Interspersed Distribution of Selectivity to Kinematic Stimulus Features in Supragranular Layers of Mouse Barrel Cortex.
Cereb Cortex 1-8
Published online: 25 February 2017
Francisco J. Martini , Manuel Molano-Mazón ,Miguel Maravall
Neurons in the primary sensory regions of neocortex have heterogeneous response properties. The spatial arrangement of neurons with particular response properties is a key aspect of population representations and can shed light on how local circuits are wired. Here, we investigated how neurons with sensitivity to different kinematic features of whisker stimuli are distributed across local circuits in supragranular layers of the barrel cortex.

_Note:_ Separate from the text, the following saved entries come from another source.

(** X5.  The module check and the reserved-key checks never raise the
    [repo] error of line 177: the only module that passes line 165 is [git],
    for which a [repo] entry is not looked at. *)
Theorem repo_conflict_unreachable (st st' : State W) (r : Exn + unit) :
  (check_module_name ;; check_reserved_keys) st = (r, st') ->
  r <> inl (AnsibleOptionsError repo_conflict_msg) /\
  (module_name (options (self st)) = "git" ->
   scm_args (self st) !! "dest" = None ->
   scm_args (self st) !! "name" = None ->
   r = inr tt).
Proof.
  unfold bind at 1. rewrite check_module_name_eq.
  destruct (bool_decide (module_name (options (self st)) = "git")) eqn:Hgit.
  - apply bool_decide_eq_true_1 in Hgit.
    rewrite (check_reserved_keys_git st Hgit). intros Hr. split.
    + destruct (scm_args (self st) !! "dest"); [injection Hr as <- _; discriminate|].
      destruct (scm_args (self st) !! "name") as [y|];
        [destruct (bool_decide (y = url (options (self st))))|];
        injection Hr as <- _; discriminate.
    + intros _ Hd Hn. rewrite Hd, Hn in Hr. injection Hr as <- _. reflexivity.
  - apply bool_decide_eq_false_1 in Hgit. intros [= <- _]. split.
    + discriminate.
    + intros Hg. contradiction.
Qed.

End ParseExtras.

(** ** [_get_inv_cli] and playbook selection *)

Section InventoryExtras.
Context {W : Type} `{Platform W}.

Lemma str_app_nil_r (s : string) : s +:+ EmptyString = s.
Proof.
  induction s as [|a s IH]; [reflexivity|].
  change (String a s +:+ EmptyString) with (String a (s +:+ EmptyString)).
  rewrite IH. reflexivity.
Qed.

Lemma str_app_assoc (s t u : string) : (s +:+ t) +:+ u = s +:+ t +:+ u.
Proof.
  induction s as [|a s IH]; [reflexivity|].
  change ((String a s +:+ t) +:+ u) with (String a ((s +:+ t) +:+ u)).
  rewrite IH. reflexivity.
Qed.

Lemma inv_cli_loop_eq (invs : list InvSource) (st : State W) :
  forall acc,
    inv_cli_loop invs acc st
    = (inr (acc +:+ concat_all (map (rendered_inv st) invs)), st).
Proof.
  induction invs as [|[inv|l] rest IH]; intros acc;
    cbn [inv_cli_loop map concat_all fold_right rendered_inv].
  - rewrite str_app_nil_r. reflexivity.
  - unfold bind, ask.
    destruct (Py.contains "," inv || os_path_exists inv (world st)).
    + rewrite IH. fold (concat_all (map (rendered_inv st) rest)).
      rewrite !str_app_assoc. reflexivity.
    + rewrite IH. reflexivity.
  - rewrite IH. fold (concat_all (map (rendered_inv st) rest)).
    rewrite !str_app_assoc. reflexivity.
Qed.
(** Every run of the body leaves by one of the rules. *)
Lemma RunE_exits (opt : certClusterOptions) (args : list string) (w : World) :
  RunE_exit opt args w (RunE opt args w).1 (RunE opt args w).2.
Proof.
  enough (Hfrom : forall w0, w0 = after w (fs w) 0 (rand w) [] ->
            RunE_exit opt args w (RunE opt args w0).1 (RunE opt args w0).2)
    by (apply Hfrom; symmetry; apply after_start).
  intros w0 ->. unfold RunE.
  rewrite (surjective_pairing (classify args)).
  rewrite step_ReadFile.
  destruct (read_result w (CA.Crt (CA opt))) as [caCrtFile|err] eqn:Hrc;
    [|exit_with exit_read_crt].
  rewrite step_deref.
  destruct (pem_Decode caCrtFile).1 as [caCrtData|] eqn:Hdc;
    [|exit_with exit_nil_crt].
  rewrite step_or_return.
  destruct (x509_ParseCertificate (Bytes caCrtData)) as [caCrt|err] eqn:Hpc;
    [|exit_with exit_parse_crt].
  assert (Hcrt : ca_cert_loaded opt w caCrt) by (red; eauto).
  rewrite step_ReadFile.
  destruct (read_result w (CA.Key (CA opt))) as [caKeyFile|err] eqn:Hrk;
    [|exit_with exit_read_key].
  rewrite step_deref.
  destruct (pem_Decode caKeyFile).1 as [caKeyData|] eqn:Hdk;
    [|exit_with exit_nil_key].
  rewrite step_or_return.
  destruct (x509_ParsePKCS1PrivateKey (Bytes caKeyData)) as [caKey|err] eqn:Hpk;
    [|exit_with exit_parse_key].
  assert (Hkey : ca_key_loaded opt w caKey) by (red; eauto).
  rewrite !step_Now, step_GenerateKey.
  destruct (GenerateKey (rand w) (Out.Bit (Out opt))) as [[key|err] rnd1] eqn:Hgen;
    [|exit_with exit_keygen].
  rewrite step_CreateCertificate.
  match goal with |- context [CreateCertificate ?r ?t ?p ?pb ?pr] =>
    change t with (run_csr opt args w);
    destruct (CreateCertificate r (run_csr opt args w) p pb pr)
      as [[pub|err] rnd] eqn:Hsign end;
    [|exit_with exit_sign].
  assert (Hsigned : signed opt args w caCrt caKey key pub rnd)
    by (red; eauto).
  rewrite step_Printf, step_WriteFile.
  destruct (write_error w (Out.Crt (Out opt))) as [err|] eqn:Hwc;
    [exit_with exit_write_crt|].
  rewrite step_Printf, step_WriteFile.
  destruct (write_error w (Out.Key (Out opt))) as [err|] eqn:Hwk;
    [exit_with exit_write_key|].
  exit_with exit_nil.
Qed.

Using 2-photon calcium population imaging in anesthetized mice, we found that nearby neurons represent diverse kinematic features, providing a rich population representation at the local scale. Neurons interspersed in space therefore responded differently to a common stimulus kinematic feature. Conversely, neurons with similar feature selectivity were located no closer to each other than predicted by a random distribution null hypothesis. This finding relied on defining a null hypothesis that was specific for testing the spatial distribution of tuning across neurons. We also measured how neurons sensitive to specific features were distributed relative to barrel boundaries, and found no systematic organization. Our results are compatible with randomly distributed selectivity to kinematic features, with no systematic ordering superimposed upon the whisker map.